Clarifier/thickener underflow (≈0.5–3% solids) is periodically dewatered. Screw presses, belt filter presses, or centrifuges—with polymer conditioning—typically deliver 20–30% solids cake (nepis.epa.gov). If the feed sludge already contains polymer, dewatering performance is often favorable. For scale, treating 1,000 m³ of 0.08% sludge (~800 kg solids) at 20% cake yields ~4 m³ of cake. Even for a large plant (≈5,000 m³/d backwash ⇒ ~4 t solids/d), daily cake volumes land around 20–30 m³/d.

Dewatered cake is managed as solid waste. With non‑toxic coagulants (e.g., polyaluminum without heavy metals), it typically goes to nonhazardous landfill or incineration; agencies note sludge may require dewatering or lime conditioning before landfill (nepis.epa.gov). Some streams find beneficial reuse (e.g., bricks), but most are hauled off‑site. Even at 30% cake, annual volumes from a 100,000 m³/d plant are ~7,000–10,000 m³; dewatering energy and haulage costs are modest compared with water‑savings benefits. Filtrate from dewatering drains back to the head of the plant.

Measured outcomes and compliance

  • Water recovery: 80–99% of backwash volume can be recaptured (www.mdpi.com); Wolska et al. conserved ~71,000 m³/year (≈0.8%) at a 25,000 m³/d facility (www.mdpi.com).
  • Quality: Clarifier effluent typically <20 mg/L TSS and <5 NTU, within Indonesian limits (TSS ≤200 mg/L; pH 6–9) (studylibid.com).
  • Cost: Reduced water purchases and discharge fees (hundreds of thousands $/€ per year in case studies) (www.mdpi.com) (www.awa.asn.au).
  • Sludge: Final dewatered cake is <1% of backwash volume by volume after dewatering (e.g., 4 L cake per 1,000 L backwash).

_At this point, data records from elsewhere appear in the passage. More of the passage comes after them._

Lemma edited_at_edit e l data :
  ed_start e <= ed_end e -> chain (List.length data) (ed_end e) l ->
  edited (e :: l) (drop (ed_start e) data) (ed_start e)
  = ed_replacement e ++ edited l (drop (ed_end e) data) (ed_end e).
Proof.
  intros Hse Hc. pose proof (edits_chain_bound _ _ _ Hc) as Hb.
  assert (Hafter : forall i, ed_end e <= i -> ed_start e < i -> inserted (e :: l) i = inserted l i /\ covered (e :: l) i = covered l i).
  { intros i H1 H2. rewrite inserted_cons, covered_cons. rewrite (proj2 (Nat.eqb_neq (ed_start e) i)) by lia.
    rewrite (proj2 (Nat.ltb_ge i (ed_end e))) by lia. by rewrite andb_false_r. }
  destruct (decide (ed_start e = ed_end e)) as [Heq|Hne].
  - rewrite <- Heq. assert (Hhere : inserted (e :: l) (ed_start e) = ed_replacement e ++ inserted l (ed_start e)
                     /\ covered (e :: l) (ed_start e) = covered l (ed_start e)).
    { rewrite inserted_cons, covered_cons, Nat.eqb_refl, <- Heq, Nat.ltb_irrefl, andb_false_r. done. }
    destruct Hhere as [Hi Hv]. destruct (drop (ed_start e) data) as [|c rest]; cbn [edited]; rewrite Hi, <- app_assoc; [done|].
    rewrite Hv, (edited_ext (e :: l) l); [done|]. intros. apply Hafter; lia.
  - destruct (lookup_lt_is_Some_2 data (ed_start e) ltac:(lia)) as [c Hc'].
    rewrite (drop_S _ _ _ Hc'). cbn [edited]. rewrite inserted_cons, covered_cons, Nat.eqb_refl.
    rewrite (proj2 (Nat.leb_le _ _) (Nat.le_refl _)), (proj2 (Nat.ltb_lt (ed_start e) (ed_end e))) by lia. cbn [andb orb].
    rewrite (proj1 (chain_before _ _ _ (ed_start e) Hc ltac:(lia))), app_nil_r. cbn [app]. f_equal.
    rewrite (edited_skip _ _ _ (ed_end e - S (ed_start e))); [|rewrite length_drop; lia|].
    2:{ intros i Hi. rewrite inserted_cons, covered_cons.
        rewrite (proj2 (Nat.eqb_neq (ed_start e) i)), (proj2 (Nat.leb_le (ed_start e) i)), (proj2 (Nat.ltb_lt i (ed_end e))) by lia.
        split; [apply (chain_before _ _ _ i Hc); lia|done]. }
    rewrite drop_drop. replace (S (ed_start e) + (ed_end e - S (ed_start e))) with (ed_end e) by lia.
    apply edited_ext. intros. apply Hafter; lia.
Qed.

Overall, a data‑driven package—sized clarifier, matched polymer program, and mechanical dewatering—returns clear supernatant to the front end (closing the water loop) and minimizes sludge. This directly reduces a plant’s water footprint, aligns with current or upcoming reuse regulations (including Indonesian PP 22/2021 and Permen‑LH standards) and typically pays back through operational savings and compliance benefits (www.mdpi.com) (studylibid.com).

References and guidance

Technical design data and outcomes are described in recent industry and academic studies (www.mdpi.com) (www.mdpi.com) (www.awa.asn.au), U.S. EPA guidance (nepis.epa.gov) (nepis.epa.gov) (nepis.epa.gov), and Indonesian regulations (www.mdpi.com) (studylibid.com).